Non-Contact NIR PPG Sensing through Large Sequence Signal Regression
- URL: http://arxiv.org/abs/2311.11757v1
- Date: Mon, 20 Nov 2023 13:34:51 GMT
- Title: Non-Contact NIR PPG Sensing through Large Sequence Signal Regression
- Authors: Timothy Hanley, Dara Golden, Robyn Maxwell, Ashkan Parsi, Joseph
Lemley
- Abstract summary: Non-Contact sensing is an emerging technology with applications across many industries from driver monitoring in vehicles to patient monitoring in healthcare.
Current state-of-the-art focus on RGB video, but this struggles in varying/noisy light conditions and is almost completely unfeasible in the dark. Near Infra-Red (NIR) video, however, does not suffer from these constraints.

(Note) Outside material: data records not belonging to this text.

(* ===== verification/BlockOutcome.v ===== *)
(** * What an applied block leaves behind

    A block is applied as a whole: when it is accepted the database has one more state to return to, and when it is rejected the
    chain is as it was before. *)
From S2P Require Import Prelude Merkle Name Config Timestamp ChainConfig Authority AuthorizationManager ResourceLimits BlockHeader.
From S2P Require Import BlockHeaderState ProtocolFeatures FeatureFacts Whitelist Transaction Block ForkDatabase SystemContract ContractTables.
From S2P Require Import ControllerChecks TransactionContext ApplyContext Intrinsics ActionExec Controller PushTransaction BlockProcessing.
From S2P Require Import TransactionOutcome.

Module BlockOutcome.
Import Merkle Config Authority AuthorizationManager BlockHeader Transaction Block SystemContract ControllerChecks TransactionContext.
Import ApplyContext Controller PushTransaction BlockProcessing TransactionOutcome.

Section outcome.
Context `{KeyType} `{Serial} `{!Chainbase} `{!ChainbaseLaws}.
Context `{!BlockSerial} `{!Unpack} `{!External} `{!ActionSerial} `{ContractTables.SoftFloat} `{Intrinsics.NanTest}.
Context (cfg : settings) (contract : sha256 -> Z -> Z -> Intrinsics.program) (read : nat -> readings).
Context (as_key : public_key -> key_type) (pack_onerror : Z -> list Z -> list Z).
Context (hash_action_receipt : action_receipt -> digest_type) (hash_string : list Z -> Z).
Notation manager := ProtocolFeatures.protocol_feature_manager.
Notation activated := ProtocolFeatures._activated_protocol_features.

(** ** Features activated by a block *)

(** [m'] is [m] with more activations, at blocks after [n]. *)
Record grown (n : Z) (m m' : manager) : Prop := {
  grown_wf : FeatureFacts.pfm_wf m';
  grown_initialized : ProtocolFeatures._initialized m' = true;
  grown_set : ProtocolFeatures._protocol_feature_set m' = ProtocolFeatures._protocol_feature_set m;
  grown_length : length (ProtocolFeatures._builtin_protocol_features m') = length (ProtocolFeatures._builtin_protocol_features m);
  grown_log : exists l, activated m' = activated m ++ l /\ Forall (fun a => a.2 = n + 1) l;
}.

(** The manager between blocks: what is activated was activated up to the block [n]. *)
Record settled (n : Z) (m : manager) : Prop := {
  settled_wf : FeatureFacts.pfm_wf m;
  settled_initialized : ProtocolFeatures._initialized m = true;
  settled_log : Forall (fun a => a.2 <= n) (activated m);
  settled_range : 0 <= n /\ n + 1 < ProtocolFeatures.not_active;
}.

Lemma settled_grown n m : settled n m -> grown n m m.
Proof. intros []. split; try done. exists []. split; [now rewrite app_nil_r|constructor]. Qed.

Lemma grown_popped n m m' : settled n m -> grown n m m' -> ProtocolFeatures.popped_blocks_to n m' = (Ok tt, m).
Proof.
  intros [W I L R] [W' I' S' Ln (l & El & Hl)]. destruct (FeatureFacts.popped_run m' n W' I') as (m1 & E & W1 & A1 & S1 & I1 & L1).
  rewrite E. f_equal. apply FeatureFacts.pfm_wf_unique; try done; try congruence. rewrite A1, El, filter_app.
  rewrite (FeatureFacts.filter_all _ (activated m)) by done.
  rewrite (FeatureFacts.filter_none _ l), app_nil_r; [done|]. eapply Forall_impl; [exact Hl|]. cbn. intros a ->. lia.
Qed.

Lemma grown_activate n m m' d r m'' : settled n m -> grown n m m' -> ProtocolFeatures.activate_feature d (n + 1) m' = (r, m'') -> grown n m m''.
Proof.
  intros [W I L R] [W' I' S' Ln (l & El & Hl)] E. rewrite (FeatureFacts.activate_run _ _ _ W') in E.
  destruct (FeatureFacts.can_activate m' d (n + 1)) eqn:Ec; injection E as <- <-; [|split; eauto].
  apply FeatureFacts.can_activate_inv in Ec as (_ & Ha & i & Hi & Hlen & Hfree). rewrite Hi. cbn [default].
  split; try done.
  - apply FeatureFacts.activated_wf; try done. lia.
  - cbn. now rewrite length_insert.
  - exists (l ++ [(d, n + 1)]). cbn. rewrite El, app_assoc. split; [done|]. apply Forall_app. split; [done|]. now constructor.
Qed.

(** ** Within a block *)
Record same_chain (c c' : controller) : Prop := {
  chain_fork_db : c_fork_db c' = c_fork_db c;
  chain_head : c_head c' = c_head c;
  chain_blog : c_blog c' = c_blog c;
  chain_requiring : c_in_trx_requiring_checks c' = c_in_trx_requiring_checks c;
  chain_trusted : c_trusted_producer_light_validation c' = c_trusted_producer_light_validation c;
}.

(** A block was begun on [c]: its session is open above the state of [c]. *)
Record begun (c c' : controller) : Prop := {
  begun_undo : undo_states (c_db c') = current (c_db c) :: undo_states (c_db c);
  begun_revision : revision (c_db c') = revision (c_db c) + 1;
  begun_pending : exists p, c_pending c' = Some p /\ _db_session p = true;
  begun_sessions : skip_sessions cfg c' = false;
  begun_reversible : c_reversible_blocks c' = c_reversible_blocks c;
  begun_chain : same_chain c c';
  begun_features : grown (head_block_num c) (c_protocol_features c) (c_protocol_features c');
}.

Lemma begun_in_block c c1 c2 : begun c c1 -> in_block c1 c2 -> begun c c2.
Proof.
  intros [U R (p & Hp & Ho) S Rv C F] [U' R' P' [fd hd rv bl ft rq tr]]. split.
  - congruence.
  - rewrite R'; [done|]. now rewrite U.
  - rewrite Hp in P'. inversion P'; subst. eexists. split; [reflexivity|done].
  - unfold skip_sessions, skip_db_sessions, flags in *. cbn in *. rewrite rq. rewrite Hp in P', S. inversion P'; subst. exact S.
  - congruence.
  - destruct C. split; congruence.
  - now rewrite ft.
Qed.

Lemma begun_quiet c c1 c2 : begun c c1 -> quiet c1 c2 -> begun c c2.
Proof. intros Hb Hq. eapply begun_in_block; [exact Hb|now apply quiet_in_block]. Qed.

(** ** The end of a block that fails *)
Lemma reset_begun c c1 : c_pending c = None -> begun c c1 ->
  same_db (c_db c) (c_db (reset_pending c1)) /\ c_pending (reset_pending c1) = None /\ same_chain c (reset_pending c1)
  /\ c_reversible_blocks (reset_pending c1) = c_reversible_blocks c
  /\ c_protocol_features (reset_pending c1) = c_protocol_features c1.
Proof.
  intros Hn [U R (p & Hp & Ho) S Rv C F]. unfold reset_pending. rewrite Hp, Ho. cbn. destruct C. split_and!; try done.
  split; [now apply (current_undo _ _ (undo_states (c_db c)))|now apply (undo_states_undo _ (current (c_db c)))|].
  rewrite (revision_undo _ _ _ U). lia.
Qed.

Lemma abort_begun c c1 : c_pending c = None -> settled (head_block_num c) (c_protocol_features c) -> begun c c1 ->
  exists c2, abort_block cfg c1 = (Ok tt, c2) /\ untouched c c2.
Proof.
  intros Hn Hs Hb. pose proof (begun_pending _ _ Hb) as (p & Hp & _). unfold abort_block, mbind, M_bind, get_st. rewrite Hp.
  set (c1' := if bool_decide (read_mode cfg = SPECULATIVE) then set_c_unapplied (add_unapplied (get_trx_metas p) (c_unapplied c1)) c1 else c1).
  assert (Hb' : begun c c1') by (eapply begun_quiet; [exact Hb|]; unfold c1'; now case_bool_decide).
  assert (E : (if bool_decide (read_mode cfg = SPECULATIVE)
     then modify_st (fun c => set_c_unapplied (add_unapplied (get_trx_metas p) (c_unapplied c)) c) else mret tt) c1 = (Ok tt, c1'))
    by (unfold c1'; now case_bool_decide).
  rewrite E. unfold modify_st, on_features. destruct (reset_begun _ _ Hn Hb') as (D & P & C & Rv & F). rewrite F.
  replace (head_block_num c1) with (head_block_num c) by (unfold head_block_num; now rewrite (chain_head _ _ (begun_chain _ _ Hb))).
  rewrite (grown_popped _ _ _ Hs (begun_features _ _ Hb')). eexists. split; [reflexivity|]. destruct C.
  split; [exact D|cbn; congruence|]. now split.
Qed.

(** ** Steps within a block *)

(** A step of the start of a block: the block stays begun, and no receipt is added. *)
Definition within (c : controller) : relation controller := fun c1 c2 => begun c c1 -> begun c c2 /\ receipts c2 = receipts c1.
#[local] Instance within_preorder c : PreOrder (within c).
Proof. split; [intros x Hx; now split|]. intros ??? Hxy Hyz Hx. destruct (Hxy Hx) as [Hy <-]. auto. Qed.

Lemma within_quiet c {A} (m : M controller A) : preserves quiet m -> preserves (within c) m.
Proof. intros Hm c1 Hb. split; [eapply begun_quiet; [exact Hb|apply Hm]|apply receipts_pending, quiet_pending, Hm]. Qed.

Lemma within_stage c st c1 : begun c c1 -> begun c (set_c_pending (set_stage st <$> c_pending c1) c1).
Proof.
  intros [U R (p & Hp & Ho) S Rv C F]. split; try done.
  - cbn. rewrite Hp. eexists. split; [reflexivity|done].
  - unfold skip_sessions, skip_db_sessions, flags in *. cbn in *. rewrite Hp in *. exact S.
  - now destruct C.
Qed.

Lemma within_set_building c b b' c1 : get_building c1 = Ok b -> _pending_trx_receipts b' = _pending_trx_receipts b -> within c c1 (set_building b' c1).
Proof.
  intros Eb Er Hb. split; [now apply within_stage|]. rewrite (receipts_set_building _ _ _ Eb), Er. unfold receipts. now rewrite Eb.
Qed.

Lemma within_on_state c {A} (m : M chain_state A) : preserves (within c) (on_state m).
Proof.
  apply within_quiet. intros c1. destruct (on_state m c1) as [r c2] eqn:E. apply on_state_quiet in E. apply E.
Qed.

Lemma within_on_cache c {A} (m : M (list cached_pub_key) A) : preserves (within c) (on_cache m).
Proof. apply within_quiet. intros c1. unfold on_cache. now destruct (m (c_recovery_cache c1)). Qed.

Lemma within_next_moment c : preserves (within c) (modify_st next_moment).
Proof. now apply within_quiet. Qed.

Lemma within_activate c d : settled (head_block_num c) (c_protocol_features c) ->
  preserves (within c) (on_features (ProtocolFeatures.activate_feature d (head_block_num c + 1))).
Proof.
  intros Hs c1 [U R P S Rv C F]. split; [|now apply receipts_pending; unfold on_features; destruct (ProtocolFeatures.activate_feature _ _ _)].
  unfold on_features.
  destruct (ProtocolFeatures.activate_feature _ _ _) as [r m] eqn:E. cbn. apply (grown_activate _ _ _ _ _ _ Hs F) in E.
  destruct C. now split.
Qed.

Lemma push_transaction_in_block m dl billed ex c : skip_sessions cfg c = false ->
  in_block c (snd (push_transaction cfg contract read as_key m dl billed ex c)).
Proof.
  intros Hs. destruct (push_transaction _ _ _ _ _ _ _ _ c) as [r c'] eqn:E. apply push_transaction_outcome in E; [|done]. cbn.
  destruct r as [t|e]; [|now apply untouched_in_block]. cbn in E. destruct (tt_except t); [now apply untouched_in_block|].
  destruct (_ || _); [apply E|now apply untouched_in_block].
Qed.

Lemma push_scheduled_in_block tid dl billed ex c : skip_sessions cfg c = false ->
  in_block c (snd (push_scheduled_transaction cfg contract read pack_onerror tid dl billed ex c)).
Proof.
  intros Hs. unfold push_scheduled_transaction, mbind, M_bind, get_st. destruct (_ !! _) as [g|]; [|cbn; reflexivity].
  destruct (push_scheduled _ _ _ _ _ _ _ _ c) as [r c'] eqn:E. apply push_scheduled_outcome in E; [|done]. cbn.
  destruct r as [t|e]; [|now apply untouched_in_block]. cbn in E. destruct (tt_receipt t); [apply E|now apply untouched_in_block].
Qed.

Lemma requiring_in_block {A} (m : M controller A) c : (forall c0, c_in_trx_requiring_checks c0 = true -> in_block c0 (snd (m c0))) ->
  in_block c (snd (requiring_checks m c)).
Proof.
  intros Hm. specialize (Hm (set_c_requiring true c) eq_refl). unfold requiring_checks.
  destruct (m (set_c_requiring true c)) as [r c1]. cbn in *. destruct Hm as [? ? ? []]. now split.
Qed.

Lemma push_implicit_receipts m dl billed ex c : skip_sessions cfg c = false -> implicit m = true ->
  receipts (snd (push_transaction cfg contract read as_key m dl billed ex c)) = receipts c.
Proof.
  intros Hs Hi. destruct (push_transaction _ _ _ _ _ _ _ _ c) as [r c'] eqn:E. apply push_transaction_outcome in E; [|done].
  assert (Hu : untouched c c' -> receipts c' = receipts c) by (intros U; apply receipts_pending, U).
  destruct r as [t|e]; [|now apply Hu]. cbn in *. destruct (tt_except t); [now apply Hu|].
  destruct (_ || _); [|now apply Hu]. destruct E as [_ (h & _ & Hr) _]. now rewrite Hi, app_nil_r in Hr.
Qed.

Lemma within_onblock c : preserves (within c) (run_onblock cfg contract read as_key).
Proof.
  intros c1. unfold run_onblock.
  match goal with |- context [match ?m c1 with _ => _ end] => set (inner := m) end.
  assert (Hin : in_block c1 (snd (inner c1)) /\ receipts (snd (inner c1)) = receipts c1).
  { unfold inner, mbind, M_bind, lift_res. destruct (pending_block_time c1) as [t|e]; [|now split].
    destruct (metadata_of_signed _ _) as [meta|e]; [|now split].
    match goal with |- context [requiring_checks ?m c1] =>
      pose proof (requiring_in_block m c1) as Hr; pose proof (push_implicit_receipts (set_implicit meta) time_point_max
       (ChainConfig.min_transaction_cpu_usage (gpo_configuration (cs_gpo (current (c_db c1))))) true (set_c_requiring true c1)) as Hq end.
    unfold requiring_checks in *. cbn [current c_db set_c_requiring] in *.
    destruct (push_transaction _ _ _ _ _ _ _ _ (set_c_requiring true c1)) as [[t'|e] c2]; cbn in *;
      (split; [apply Hr; intros c0 Hc0; apply push_transaction_in_block; now apply requiring_skips|]);
      unfold receipts, get_building in *; cbn in *; apply Hq; try done; now apply requiring_skips. }
  intros Hb. destruct Hin as [Hin Hr]. assert (Hb' : begun c (snd (inner c1))) by (eapply begun_in_block; eassumption).
  destruct (inner c1) as [[u|e] c2]; cbn in *; [done|]. now destruct (is_model_error e).
Qed.

(** ** start_block *)
Lemma next_block_num s when n p : BlockHeaderState.next s when n = Ok p ->
  block_num_of_pending p = u32 (BlockHeaderState.block_num (BlockHeaderState.common s) + 1).
Proof. unfold BlockHeaderState.next. intros E. inv_res. reflexivity. Qed.

Lemma within_count c : preserves (within c) (modify_st count_activated).
Proof.
  intros c1. cbn. unfold count_activated. destruct (get_building c1) eqn:Eb; [eapply within_set_building; [exact Eb|reflexivity]|reflexivity].
Qed.

Lemma within_activate_features c seen k l : settled (head_block_num c) (c_protocol_features c) ->
  preserves (within c) (activate_features hash_string (head_block_num c + 1) seen k l).
Proof.
  intros Hs. revert seen k. induction l as [|d l IH]; intros seen k; cbn [activate_features]; preserve;
    auto using within_on_state, within_activate, within_count.
Qed.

This paper aims to demonstrate the effectiveness of an alternative Convolution Attention Network (CAN) architecture, to regress photoplethysmography (NIR) signal from a sequence of NIR frames.
- Score: 0.0
- License: http://creativecommons.org/licenses/by/4.0/
- Abstract: Non-Contact sensing is an emerging technology with applications across many
industries from driver monitoring in vehicles to patient monitoring in
healthcare. Current state-of-the-art implementations focus on RGB video, but
this struggles in varying/noisy light conditions and is almost completely
unfeasible in the dark. Near Infra-Red (NIR) video, however, does not suffer
from these constraints. This paper aims to demonstrate the effectiveness of an
alternative Convolution Attention Network (CAN) architecture, to regress
photoplethysmography (PPG) signal from a sequence of NIR frames. A combination
of two publicly available datasets, which is split into train and test sets, is
used for training the CAN. This combined dataset is augmented to reduce
overfitting to the 'normal' 60 - 80 bpm heart rate range by providing the full
range of heart rates along with corresponding videos for each subject. This
CAN, when implemented over video cropped to the subject's head, achieved a Mean
Average Error (MAE) of just 0.99 bpm, proving its effectiveness on NIR video
and the architecture's feasibility to regress an accurate signal output.